Hello Mark,
On 29.09.17 13:31, Mark Rutland wrote:
Hi,
On Thu, Sep 28, 2017 at 09:03:57PM +0300, Volodymyr Babchuk wrote:
From: Volodymyr Babchuk vlad.babchuk@gmail.com
This patch series enables dynamic shared memory support in the TEE subsystem as a whole and in OP-TEE in particular.
Global Platform TEE specification [1] allows client applications to register part of own memory as a shared buffer between application and TEE. This allows fast zero-copy communication between TEE and REE. But current implementation of TEE in Linux does not support this feature.

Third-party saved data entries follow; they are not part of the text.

(** C32: Of the outputs of its source a branch reuses exactly the latest ones of the nodes its step
    and its mode leave alone: without a step all or none, else those of the nodes that cannot be
    reached from the step, and in time travel that of the step itself. *)
Theorem branch_cache_exact src g fromStep mode r cache :
  validateReplayMode mode = None -> buildReplayBranchCache src g fromStep mode r = inl cache ->
  let nodes := ListNodeExecutions (TrimSpace src) (rn_store r) in
  (TrimSpace fromStep <> "" -> graphHasNode g (TrimSpace fromStep) = true) /\
  forall n, match cache ≫= (.!! n) with
            | Some e => reuses g (TrimSpace fromStep) mode n /\ latestOf nodes n e
            | None => ~ reuses g (TrimSpace fromStep) mode n \/ forall x, ~ reusable nodes n x
            end.
Proof using.
  unfold validateReplayMode. case_decide as Hm; [|done]. intros _. unfold buildReplayBranchCache, reuses, buildReplayCacheFromRun.
  set (fs := TrimSpace fromStep). set (nodes := ListNodeExecutions (TrimSpace src) (rn_store r)).
  pose proof (cache_spec nodes) as Hc. assert (Hne : ReplayLive <> ReplayTimeTravel) by done.
  destruct (decide (fs = "")) as [Hfs|Hfs].
  - destruct (decide (mode = ReplayLive /\ fs = "")) as [[Hl _]|Hl].
    + intros [= <-]. split; [done|]. intros n. left. congruence.
    + rewrite decide_True by (destruct Hm; tauto). intros [= <-]. split; [done|]. intros n. specialize (Hc n). cbn.
      destruct (foldl cacheNode ∅ nodes !! n); [|by right]. split; [destruct Hm; tauto|done].
  - rewrite decide_False by tauto. destruct (graphHasNode g fs) eqn:Eg; [|done]. cbn [negb]. intros [= <-]. split; [done|]. intros n.
    rewrite replayBranchCache_lookup. specialize (Hc n).
    assert (downstreamNodes g fs <> ∅) as Hd.
    { intros E. assert (fs ∈ downstreamNodes g fs) as Hin by by apply downstream_reachable. rewrite E in Hin. set_solver. }
    assert (TrimSpace fs = fs) as Ht by apply TrimSpace_idem. rewrite Ht.
    destruct (foldl cacheNode ∅ nodes !! n) as [e|] eqn:Ee.
    + assert (n = fs -> nodeHasSucceededAttempt nodes fs = true) as Hsu.
      { intros ->. apply nodeHasSucceeded_elem. destruct Hc as [(ne&(?&?&?&_)&_) _]. eauto. }
      destruct (decide (downstreamNodes g fs = ∅ \/ _)) as [Hd1|Hd1]; rewrite downstream_reachable in Hd1.
      * split; [|done]. destruct Hd1 as [?|[Hd1|(Hb&_&Hn)]]; [done|by left|]. right. split; [done|].
        apply andb_prop in Hb as [Hb _]. by apply bool_decide_eq_true in Hb.
      * left. intros [Hr|[-> Hr]]; apply Hd1; [auto|]. right. right. split_and!; [|done..].
        apply andb_true_intro. split; [by apply bool_decide_eq_true|by apply Hsu].
    + case_decide; by right.
Qed.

Also, current implementation of OP-TEE transport uses fixed size pre-shared buffer for all communications with OP-TEE OS. This is okay in the most use cases. But this prevents use of OP-TEE in virtualized environments, because: a) We can't share the same buffer between different virtual machines b) Physically contiguous memory as seen by VM can be non-contiguous in reality (and as seen by OP-TEE OS) due to second stage of MMU translation. c) Size of this pre-shared buffer is limited.
I'm afraid that I don't follow the arguments for virtualized OP-TEE usage.

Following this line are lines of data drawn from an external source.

(** *** Capturing *)
Definition validHealing r : Prop :=
  forall k z b, marshal z = inl b -> kvOf r k = Some (toString b) -> storableHealing z.
(** What a capture of [run] stores, but for the texts of its case. *)
Definition captures (now : Time) (runID : string) (run : Run) (nodes : list NodeExecution) (x : SelfHealingArtifact) : Prop :=
  exists d c n, x = cloneSelfHealingArtifact (normalizeHealing now (withCase d c n (healingOf (F := F) decodeSpec runID run nodes))).
Lemma upsertIndexID_other key id r k : TrimSpace k <> TrimSpace key -> kvOf (upsertIndexID key id r).1 k = kvOf r k.
Proof.
  intros Hne. unfold upsertIndexID. destruct (indexIDs key r); [|done]. repeat (case_decide; [done|]). by apply putJSONKV_other.
Qed.
Lemma capture_spec ctx now runID r r' x :
  CaptureSelfHealingArtifact decodeSpec ctx now runID r = (r', inl x) -> validHealing r' ->
  exists run, GetRun (TrimSpace runID) (rn_store r) = Some run /\ mayAccess ctx run /\ r_Status run = RunStatusFailed /\
    (exists nodes, (forall n, n ∈ nodes <-> n ∈ ListNodeExecutions (TrimSpace runID) (rn_store r)) /\
                   captures now (TrimSpace runID) run nodes x) /\
    exists y, getJSONKV (selfHealingArtifactKey (selfHealingArtifactID (TrimSpace runID))) r' = Some (inl y) /\
      x = cloneSelfHealingArtifact y.
Proof.
  unfold CaptureSelfHealingArtifact. set (id := TrimSpace runID). destruct (GetRun id (rn_store r)) as [run|] eqn:Eg; [|done].
  destruct (ensureAccess_spec ctx now run "self_heal.capture" r) as [Ha [[Hk _] _]].
  destruct (ensureRunTenantAccess _ _ _ _ r) as [r1 [err|]]; [done|]. cbn [fst snd] in *.
  assert (mayAccess ctx run) as Hm by by apply Ha. case_decide as Hs; [done|].
  assert (forall n, n ∈ ListNodeExecutions id (rn_store r1) <-> n ∈ ListNodeExecutions id (rn_store r)) as Hnodes.
  { intros n. rewrite !law_list. destruct Hk as [_ Hn]. by setoid_rewrite Hn. }
  set (x0 := healingOf decodeSpec id run _). destruct (ensureSelfHealingEvalDataset now _ r1) as [r2 [d0|]]; [|done].
  destruct (CreateEvalCaseFromRun now _ _ _ _ "" r2) as [r3 [[d1 c1]|]]; [|done].
  destruct (enrichSelfHealingEvalCase d1 c1 run _) as [d c]. destruct (SaveEvalDataset now d r3) as [r4 [err|]]; [done|].
  set (x1 := withCase _ _ _ x0). set (y := normalizeHealing now x1). set (k := selfHealingArtifactKey (selfHealingArtifactID id)).
  assert (selfHealingArtifactKey (sh_ID y) = k) as Hky.
  { unfold y, x1, k, normalizeHealing. cbn. rewrite decide_False by apply selfHealingID_nonempty.
    unfold selfHealingArtifactKey. by rewrite TrimSpace_idem. }
  unfold saveSelfHealingArtifact. fold y. rewrite Hky. destruct (putJSONKV k y r4) as [r5 [err|]] eqn:Ep; [done|].
  destruct (putJSONKV_same k y r4 r5 k Ep eq_refl) as (b&Hb&Hkv).
  pose proof (upsertIndexID_other selfHealingArtifactIndexKey (sh_ID y) r5 k) as Hi.
  destruct (upsertIndexID _ _ r5) as [r6 [err|]]; [done|]. cbn [fst] in Hi.
  set (r7 := appendAuditRecord _ _ _ _).
  assert (kvOf r7 k = Some (toString b)) as Hkv7.
  { unfold r7. rewrite (audit_outside _ _ _ _ k) by apply healingKey_audit. rewrite emit_kv, Hi; [done|].
    unfold k. rewrite healingKey_trim. apply healingKey_index. }
  pose proof (get_outside ctx now (sh_ID x1) r7 k (healingKey_audit _)) as Hkv8.
  assert (forall r8, kvOf r8 k = kvOf r7 k -> validHealing r8 -> getJSONKV k r8 = Some (inl y)) as Hget.
  { intros r8 E8 Hv. rewrite (getJSONKV_put k b) by by rewrite E8. f_equal. apply healing_round; [|done]. eapply Hv; [exact Hb|]. by rewrite E8. }
  destruct (GetSelfHealingArtifact ctx now (sh_ID x1) r7) as [r8 res] eqn:E8. cbn [fst] in Hkv8. intros E Hv.
  assert (r8 = r') as Er by (destruct res; [injection E as Er _; exact Er|discriminate E]). subst r8.
  assert (getJSONKV k r7 = Some (inl y)) as Hg7.
  { rewrite (getJSONKV_kv k r' r7) by done. by apply Hget. }
  assert (res = inl (Some (cloneSelfHealingArtifact y))) as ->.
  { replace res with ((GetSelfHealingArtifact ctx now (sh_ID x1) r7).2) by by rewrite E8. apply get_healing.
    - apply selfHealingID_nonempty.
    - exact Hg7.
    - revert Hm. unfold mayAccess, healingRun. cbn. by rewrite !TrimSpace_idem. }
  injection E as <-. exists run. split_and!; [done|done|done| |].
  - exists (ListNodeExecutions id (rn_store r1)). split; [exact Hnodes|]. by exists (ed_ID d), (ec_ID c), (ec_Name c).
  - exists y. split; [|done]. by apply Hget.
Qed.
(** The last executions of the nodes of a run. *)
Definition lastOf (runID : string) r (n : NodeExecution) : Prop :=
  n ∈ ListNodeExecutions runID (rn_store r) /\
  forall m, m ∈ ListNodeExecutions runID (rn_store r) -> n_NodeID m = n_NodeID n -> later n m.
Lemma latest_last runID r nodes n :
  keyed runID r -> (forall n, n ∈ nodes <-> n ∈ ListNodeExecutions runID (rn_store r)) ->
  latestNodeExecutionByNode nodes !! n_NodeID n = Some n <-> lastOf runID r n.
Proof.
  intros Hkey Hn. unfold lastOf. setoid_rewrite <- Hn. pose proof (latest_spec nodes (n_NodeID n)) as Hs. split.
  - intros E. rewrite E in Hs. destruct Hs as (Hin&_&Hl). by split.
  - intros [Hin Hl]. destruct (latestNodeExecutionByNode nodes !! n_NodeID n) as [m|]; [|by destruct (Hs n Hin)].
    destruct Hs as (Hm&Hid&Hl'). f_equal. specialize (Hl m Hm Hid). specialize (Hl' n Hin eq_refl).
    rewrite Hn, law_list in Hin, Hm. destruct Hin as (a&i&Ea), Hm as (b&j&Eb).
    destruct (Hkey _ _ _ Ea) as (_&<-&<-). destruct (Hkey _ _ _ Eb) as (_&<-&<-).
    assert (n_Attempt m = n_Attempt n) as Hat by (unfold later in *; lia). rewrite Hid, Hat in Eb. congruence.
Qed.
(** C34: A capture is made of failed runs only, for callers who may access the run.  It names exactly
    the nodes whose last execution has failed, proposes to replay from nodes only whose last
    execution has failed or succeeded, and plans a rerun whose side effects are dry; it is
    read by the name of the run from then on. *)
Theorem capture_describes ctx now runID r r' x :
  let id := TrimSpace runID in
  CaptureSelfHealingArtifact decodeSpec ctx now runID r = (r', inl x) -> validHealing r' -> keyed id r ->
  exists run, GetRun id (rn_store r) = Some run /\ mayAccess ctx run /\ r_Status run = RunStatusFailed /\
    sh_RunID x = TrimSpace (r_RunID run) /\ sh_TenantID x = TrimSpace (r_TenantID run) /\
    (forall f, f ∈ sh_FailureNodes x <-> exists n, lastOf id r n /\ n_Status n = NodeStatusFailed /\ f = failureOf n) /\
    (forall step, step = pl_FromStep (sh_SaferRerun x) \/ (exists s, s ∈ sh_ReplaySuggestions x /\ su_FromStep s = step) ->
       step = "" \/ exists n, lastOf id r n /\ n_NodeID n = step /\ n_Status n ∈ [NodeStatusFailed; NodeStatusSucceeded]) /\
    pl_SideEffectMode (sh_SaferRerun x) = SideEffectModeDryRun /\
    forall ctx' now', id <> "" -> mayAccess ctx' run -> (GetSelfHealingArtifactByRun ctx' now' runID r').2 = inl (Some x).
Proof.
  intros id E Hv Hkey. destruct (capture_spec _ _ _ _ _ _ E Hv) as (run&Hg&Hm&Hs&(nodes&Hn&d&c&e&Hx)&y&Hy&Hxy).
  clear E Hv. exists run. assert (sh_TenantID x = TrimSpace (r_TenantID run)) as Ht by (rewrite Hx; cbn; apply TrimSpace_idem).
  assert (Hread : forall ctx' now', id <> "" -> mayAccess ctx' run -> (GetSelfHealingArtifactByRun ctx' now' runID r').2 = inl (Some x)).
  { intros ctx' now' Hne Hm'. unfold GetSelfHealingArtifactByRun. fold id. rewrite decide_False by done. rewrite Hxy.
    apply get_healing; [apply selfHealingID_nonempty|exact Hy|]. revert Hm'. unfold mayAccess, healingRun.
    apply (f_equal sh_TenantID) in Hxy. rewrite Ht in Hxy. cbn in Hxy |- *. by rewrite <- Hxy. }
  set (latest := latestNodeExecutionByNode nodes).
  assert (Hlast : forall n, latest !! n_NodeID n = Some n <-> lastOf id r n) by (intros n; by apply latest_last).
  assert (Hnamed : forall i n, latest !! i = Some n -> n_NodeID n = i).
  { intros i n Ei. pose proof (latest_spec nodes i) as Hl. fold latest in Hl. rewrite Ei in Hl. by destruct Hl as (_&?&_). }
  assert (Hsens : forall step, sensible latest step ->
    step = "" \/ exists n, lastOf id r n /\ n_NodeID n = step /\ n_Status n ∈ [NodeStatusFailed; NodeStatusSucceeded]).
  { intros step [?|[(n&En&Hst)%hasFailed_spec|(n&En&Hst)]]; [by left|right; exists n..].
    all: pose proof (Hnamed _ _ En) as Hid; rewrite <- Hid in En; apply Hlast in En; (split; [exact En|]); (split; [exact Hid|]); rewrite Hst.
    - apply list_elem_of_here.
    - apply list_elem_of_further, list_elem_of_here. }
  set (order := nodeOrderFromSpec (F := F) decodeSpec (r_Spec run)). set (failures := failureNodesFromRun nodes order).
  set (failure := fn_NodeID (default noFailure (head failures))). set (checkpoint := previousSucceededCheckpoint failure order latest).
  assert (sensible latest failure) as Hf.
  { unfold failure. destruct (head failures) as [f|] eqn:Eh; [|by left]. right. left.
    assert (f ∈ failures) as Hin by (destruct failures; [done|injection Eh as ->; apply list_elem_of_here]).
    apply failures_exact in Hin as (n&En&Hst&->). apply hasFailed_spec. by exists n. }
  assert (sensible latest checkpoint) as Hc.
  { destruct (checkpoint_spec failure order latest Hnamed) as [?|(_&_&n&_&_&_&En&Hst)]; [by left|right; right; by exists n]. }
  rewrite Hx in *. cbn [cloneSelfHealingArtifact normalizeHealing withCase healingOf sh_RunID sh_TenantID sh_FailureNodes
    sh_ReplaySuggestions sh_SaferRerun] in *. fold order latest. fold failures. fold failure. fold checkpoint.
  split_and!; [done|done|done|by rewrite TrimSpace_idem|done| | |apply plan_dry|].
  - intros f. unfold failures. rewrite failures_exact. fold latest. by setoid_rewrite Hlast.
  - intros step [->|(s&Hin&<-)]; apply Hsens; [rewrite plan_from; by case_decide|].
    apply suggestions_from in Hin as [-> |[-> | ->]]; [by left|done..].
  - exact Hread.
Qed.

Yes, this is short summary. This is patches for Linux kernel, so I thought it is okay to mention only linux part.
In a virtualised environment, TEE access *must* be mediated via the hypervisor, which can virtualise the interface, pin pages, etc.
Absolutely right. I had many discussions with XEN community on this topic there: [2] Also I had discussions with OP-TEE guys there: [3]
Could you elaborate on how you expect TEE access to work in a virtualised environment?
Hypervisor will trap all SMCs. SMCs that belong to TEE OS and TEE apps will be handled by corresponding TEE mediator in a hypervsior.
TEE mediator will:
1) check if this guest/domain have right to work with TEE at all. 2) Mangle pointers in command buffer (translate IPA to PA) 3) Add VMID to request 3) Forward mangled request to TEE 4) Mangle pointers in response buffer (if any) 5) Return response back to guest.
Besides this, TEE mediator will inform TEE about guest creation and destruction, so TEE can track opened sessions, shared buffers and such.